DATA RECORDS >>
★ ★ ★ ★ ★ ★ ★
(** [Math.round]: the integer nearest to the argument, ties upwards;
    [None] is NaN. *)
Definition round (a : number) : option Z :=
  match a with
  | Num x => Some (Qfloor (x + (1 # 2))%Q)
  | NaN => None
  end.

Definition is_digit (c : N) : bool := (48 <=? c) && (c <=? 57).
Definition dot : N := 46.

(** Value of a run of decimal digits, most significant first. *)
Definition digits_value (ds : text) : Z :=
  fold_left (fun acc c => (10 * acc + (Z.of_N c - 48))%Z) ds 0%Z.

(** [parseFloat] on a string of digits and dots: the longest prefix that
    is a decimal literal ([d+], [d+.d*] or [.d+]) gives the value, and a
    string with no such prefix gives NaN. *)
Definition parseFloat (s : text) : number :=
  let ip := span is_digit s in
  let rest := drop (length ip) s in
  let fp := match rest with
            | c :: r => if c =? dot then span is_digit r else []
            | [] => []
            end in
  match ip, fp with
  | [], [] => NaN
  | _, _ =>
      Num (inject_Z (digits_value ip)
           + Qmake (digits_value fp) (Pos.pow 10 (Pos.of_nat (length fp))))%Q
  end.

End JsNumber.

Import JsNumber.

(** ** Upstream fetches

    [await fetch(url)] either throws (transport failure) or gives a
    response with a status and a body; [response.ok] is a status in
    200..299. *)

Module Fetch.

Inductive result (B : Type) :=
| NetworkError
| Response (status : Z) (body : B).
Arguments NetworkError {B}.
Arguments Response {B} status body.

Definition ok (status : Z) : bool := ((200 <=? status) && (status <=? 299))%Z.

End Fetch.

(** ** [getVideoDuration] *)

Module Duration.

Definition extinf : text := cu "#EXTINF:".
Definition comma : N := 44.

(** [/#EXTINF:([0-9.]+),/] *)
Definition digit_or_dot (c : N) : bool := is_digit c || (c =? dot).

Definition extinf_regex : re :=
  Seq (Lit extinf) (Seq (Group (Plus1 digit_or_dot)) (Lit [comma])).

(** One iteration of the [for (const line of lines)] loop. *)
Definition step (totalDuration : number) (line : text) : number :=
  if startsWith extinf line then
    match search extinf_regex None line with
    | Some (Some m1) => add totalDuration (parseFloat m1)
    | Some None => add totalDuration NaN
    | None => totalDuration
    end
  else totalDuration.

Definition totalDuration (m3u8Content : text) : number :=
  fold_left step (split_on 10 m3u8Content) (Num 0).

(** What the function returns: [null], or a number that is NaN or an
    integer. *)
Inductive duration :=
| Null
| NotANumber
| Seconds (n : Z).

Definition roundedDuration (m3u8Content : text) : duration :=
  match round (totalDuration m3u8Content) with
  | Some n => Seconds n
  | None => NotANumber
  end.
(** * The "supply" sample chaincode and its benchmark driver

    A shallow embedding of
    [packages/caliper-samples/src/contract/fabric/supply/go/supply.go]
    (the Go chaincode, followed in the same file by the JavaScript load
    generator that invokes it), and the properties of its invocation surface.

    Conventions of the embedding:
    - a Go [string] is a Rocq [string] (a sequence of 8-bit characters), a Go
      [[]byte] is a [list Byte.byte]; the conversions [[]byte(s)] and
      [string(b)] are written out;
    - a Go pair [(value, err)] is a [result]; a nil slice is [None];
    - the world state is a finite map from keys to values, threaded through
      the handlers together with the trace of the state accesses they make;
    - [fmt.Println] / [fmt.Printf] only write to the peer's log and are
      omitted. *)

From Stdlib Require Import ZArith NArith Ascii String List Lia.
From Stdlib Require Import Strings.Byte DecimalString.
From Stdlib Require DecimalPos DecimalN.
From stdpp Require Import base strings gmap list.

Local Open Scope stdpp_scope.

(** ** Go values *)

Definition bytes : Type := list Byte.byte.

(** [[]byte(s)] and [string(b)]. *)
Definition bytes_of_string (s : string) : bytes := String.list_byte_of_string s.
Definition string_of_bytes (b : bytes) : string := String.string_of_list_byte b.

(** The text of a Go [error] value ([err.Error()]). *)
Definition error : Type := string.

(** A Go result pair [(value, err)]: [Ok v] is [(v, nil)]. *)
Inductive result (A : Type) : Type :=
| Ok (value : A)
| Err (err : error).
Arguments Ok {A} value.
Arguments Err {A} err.

(** Go string literals contain double quotes; they are written here with an
    apostrophe in place of each double quote and converted by [lit]. *)
Fixpoint lit (s : string) : string :=
  match s with
  | EmptyString => EmptyString
  | String c s' =>
      String (if Ascii.eqb c "039"%char then "034"%char else c) (lit s')
  end.

(** [args[i]]; every use below is guarded by the handler's length test. *)
Definition index (args : list string) (i : nat) : string := nth i args "".

(** ** package strings *)

Module strings.

Definition isASCII (s : string) : bool :=
  forallb (fun c => (Ascii.N_of_ascii c <? 128)%N) (String.list_ascii_of_string s).

Definition lowerByte (c : ascii) : ascii :=
  let n := Ascii.N_of_ascii c in
  if ((65 <=? n) && (n <=? 90))%N then Ascii.ascii_of_N (n + 32) else c.

Fixpoint lowerASCII (s : string) : string :=
  match s with
  | EmptyString => EmptyString
  | String c s' => String (lowerByte c) (lowerASCII s')
  end.

End strings.

(** ** package unicode/utf8 *)

Module utf8.

Definition MaxRune : N := 0x10FFFF.

Definition between (lo hi b : N) : bool := ((lo <=? b) && (b <=? hi))%N.

(** a continuation byte, with its six payload bits *)
Definition cont (b : N) : bool := between 0x80 0xBF b.
Definition low6 (b : N) : N := N.land b 0x3F.

(** The runes of a byte string, [None] when it is not valid UTF-8
    (what [utf8.ValidString] tests and [for _, r := range s] iterates). *)
Fixpoint DecodeRunes (l : list N) : option (list N) :=
  match l with
  | [] => Some []
  | b0 :: t0 =>
    if (b0 <? 0x80)%N then cons b0 <$> DecodeRunes t0
    else
    match t0 with
    | [] => None
    | b1 :: t1 =>
      if between 0xC2 0xDF b0 then
        if cont b1
        then cons (N.lor (N.shiftl (N.land b0 0x1F) 6) (low6 b1)) <$> DecodeRunes t1
        else None
      else
      match t1 with
      | [] => None
      | b2 :: t2 =>
        if between 0xE0 0xEF b0 then
          if between (if (b0 =? 0xE0)%N then 0xA0 else 0x80)
                     (if (b0 =? 0xED)%N then 0x9F else 0xBF) b1 && cont b2
          then cons (N.lor (N.shiftl (N.land b0 0x0F) 12)
                       (N.lor (N.shiftl (low6 b1) 6) (low6 b2)))
                 <$> DecodeRunes t2
          else None
        else
        match t2 with
        | [] => None
        | b3 :: t3 =>
          if between 0xF0 0xF4 b0 then
            if between (if (b0 =? 0xF0)%N then 0x90 else 0x80)
                       (if (b0 =? 0xF4)%N then 0x8F else 0xBF) b1
               && cont b2 && cont b3
            then cons (N.lor (N.shiftl (N.land b0 0x07) 18)
                         (N.lor (N.shiftl (low6 b1) 12)
                            (N.lor (N.shiftl (low6 b2) 6) (low6 b3))))
                   <$> DecodeRunes t3
            else None
          else None
        end
      end
    end
  end.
★ ★ ★ ★ ★ ★ ★
INSTRUCTIONS FOR THE TASK >>
Could you restate word for word the lines above, from the one that contains "Definition dot : N := 46." through the one that contains "fold_left step (split_on", and no others?

EXPECTED ANSWER >>
Definition dot : N := 46.

(** Value of a run of decimal digits, most significant first. *)
Definition digits_value (ds : text) : Z :=
  fold_left (fun acc c => (10 * acc + (Z.of_N c - 48))%Z) ds 0%Z.

(** [parseFloat] on a string of digits and dots: the longest prefix that
    is a decimal literal ([d+], [d+.d*] or [.d+]) gives the value, and a
    string with no such prefix gives NaN. *)
Definition parseFloat (s : text) : number :=
  let ip := span is_digit s in
  let rest := drop (length ip) s in
  let fp := match rest with
            | c :: r => if c =? dot then span is_digit r else []
            | [] => []
            end in
  match ip, fp with
  | [], [] => NaN
  | _, _ =>
      Num (inject_Z (digits_value ip)
           + Qmake (digits_value fp) (Pos.pow 10 (Pos.of_nat (length fp))))%Q
  end.

End JsNumber.

Import JsNumber.

(** ** Upstream fetches

    [await fetch(url)] either throws (transport failure) or gives a
    response with a status and a body; [response.ok] is a status in
    200..299. *)

Module Fetch.

Inductive result (B : Type) :=
| NetworkError
| Response (status : Z) (body : B).
Arguments NetworkError {B}.
Arguments Response {B} status body.

Definition ok (status : Z) : bool := ((200 <=? status) && (status <=? 299))%Z.

End Fetch.

(** ** [getVideoDuration] *)

Module Duration.

Definition extinf : text := cu "#EXTINF:".
Definition comma : N := 44.

(** [/#EXTINF:([0-9.]+),/] *)
Definition digit_or_dot (c : N) : bool := is_digit c || (c =? dot).

Definition extinf_regex : re :=
  Seq (Lit extinf) (Seq (Group (Plus1 digit_or_dot)) (Lit [comma])).

(** One iteration of the [for (const line of lines)] loop. *)
Definition step (totalDuration : number) (line : text) : number :=
  if startsWith extinf line then
    match search extinf_regex None line with
    | Some (Some m1) => add totalDuration (parseFloat m1)
    | Some None => add totalDuration NaN
    | None => totalDuration
    end
  else totalDuration.

Definition totalDuration (m3u8Content : text) : number :=
  fold_left step (split_on 10 m3u8Content) (Num 0).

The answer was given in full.